Record User := mkUser { user_email : string; user_password : string }.

Record Product := mkProduct {
  product_name : string;
  product_price : Z;
  product_stock : Z
}.

Record Order := mkOrder {
  order_userId : Z;
  order_status : OrderStatus;
  order_totalAmount : Z;
  order_createdAt : Z
}.

Record OrderItem := mkOrderItem {
  item_orderId : Z;
  item_productId : Z;
  item_quantity : Z;
  item_price : Z
}.

Record Payment := mkPayment {
  payment_orderId : Z;
  payment_amount : Z;
  payment_status : PaymentStatus
}.

(** The five relations. *)
Record Store := mkStore {
  users : gmap Z User;
  products : gmap Z Product;
  orders : gmap Z Order;
  order_items : list OrderItem;
  payments : list Payment
}.

(** The database: the relations, the sequence behind [orders.id] and the
    server clock behind [CURRENT_TIMESTAMP]. *)
Record Db := mkDb {
  store : Store;
  orders_id_seq : Z;
  clock : Z
}.

(** [`${order.status}`] *)
Definition status_text (s : OrderStatus) : string := s.

(** ** Errors *)

Inductive Error :=
| UserNotFound
| ProductNotFound (productId : Z)
| InsufficientStock (name : string) (available requested : Z)
| PaymentFailed
| OrderNotFound
| NotCancelable (status : OrderStatus)
| StoreError (msg : string)
| TypeError (msg : string).

(** [error.message] *)
Definition message (e : Error) : string :=
  match e with
  | UserNotFound => "User not found"
  | ProductNotFound productId => "Product " +:+ pretty productId +:+ " not found"
  | InsufficientStock name available requested =>
      "Insufficient stock for product " +:+ name +:+ ". Available: " +:+
      pretty available +:+ ", Requested: " +:+ pretty requested
  | PaymentFailed => "Payment processing failed"
  | OrderNotFound => "Order not found"
  | NotCancelable status => "Cannot cancel order with status: " +:+ status_text status
  | StoreError msg => msg
  | TypeError msg => msg
  end.

Inductive outcome (A : Type) :=
| Ok (a : A)
| Throw (e : Error).
Arguments Ok {A} a.
Arguments Throw {A} e.

(** ** The transaction monad *)

Definition Tx (A : Type) : Type := Db → outcome A * Db.

#[global] Instance Tx_ret : MRet Tx := λ A a db, (Ok a, db).

#[global] Instance Tx_bind : MBind Tx := λ A B f m db,
  match m db with
  | (Ok a, db') => f a db'
  | (Throw e, db') => (Throw e, db')
  end.

Definition throw {A} (e : Error) : Tx A := λ db, (Throw e, db).

Definition with_store (f : Store → Store) (db : Db) : Db :=
  mkDb (f (store db)) (orders_id_seq db) (clock db).

Definition set_products (f : gmap Z Product → gmap Z Product) (s : Store) : Store :=
  mkStore (users s) (f (products s)) (orders s) (order_items s) (payments s).

Definition set_orders (f : gmap Z Order → gmap Z Order) (s : Store) : Store :=
  mkStore (users s) (products s) (f (orders s)) (order_items s) (payments s).

Definition set_order_items (f : list OrderItem → list OrderItem) (s : Store) : Store :=
  mkStore (users s) (products s) (orders s) (f (order_items s)) (payments s).

Definition set_payments (f : list Payment → list Payment) (s : Store) : Store :=
  mkStore (users s) (products s) (orders s) (order_items s) (f (payments s)).

(** [prisma.$transaction(callback)]: every write of the callback is
    committed when the callback returns and discarded when it throws.
    Values drawn from the sequence stay drawn. *)
Definition transaction {A} (body : Tx A) : Tx A := λ db,
  match body db with
  | (Ok a, db') => (Ok a, db')
  | (Throw e, db') => (Throw e, mkDb (store db) (orders_id_seq db') (clock db'))
  end.

(** ** Prisma statements *)

(** The values of an [INTEGER] column. *)
Definition int4 (n : Z) : Prop := -2147483648 ≤ n ≤ 2147483647.

#[global] Instance int4_dec n : Decision (int4 n).
Proof. unfold int4. apply _. Defined.

(** The client's error P2020, raised for a number that does not fit the
    column it is compared with.  Its message names none of the texts the
    handlers look for. *)
Definition value_out_of_range : Error :=
  StoreError "Value out of range for the type".

(** [findUnique({ where: { id } })] on a relation whose key is an
    [INTEGER] column.  A key outside the range of the column is refused
    with P2020 instead of resolving to no row; no row is ever stored under
    such a key. *)
Definition findUnique {A} (table : gmap Z A) (id : Z) : outcome (option A) :=
  match table !! id with
  | Some row => Ok (Some row)
  | None => if decide (int4 id) then Ok None else Throw value_out_of_range
  end.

---

Your assignment
Show the lines of the material that contain the word "mkStore".

Solution to the problem
Record Store := mkStore {
  mkStore (users s) (f (products s)) (orders s) (order_items s) (payments s).
  mkStore (users s) (products s) (f (orders s)) (order_items s) (payments s).
  mkStore (users s) (products s) (orders s) (f (order_items s)) (payments s).
  mkStore (users s) (products s) (orders s) (order_items s) (f (payments s)).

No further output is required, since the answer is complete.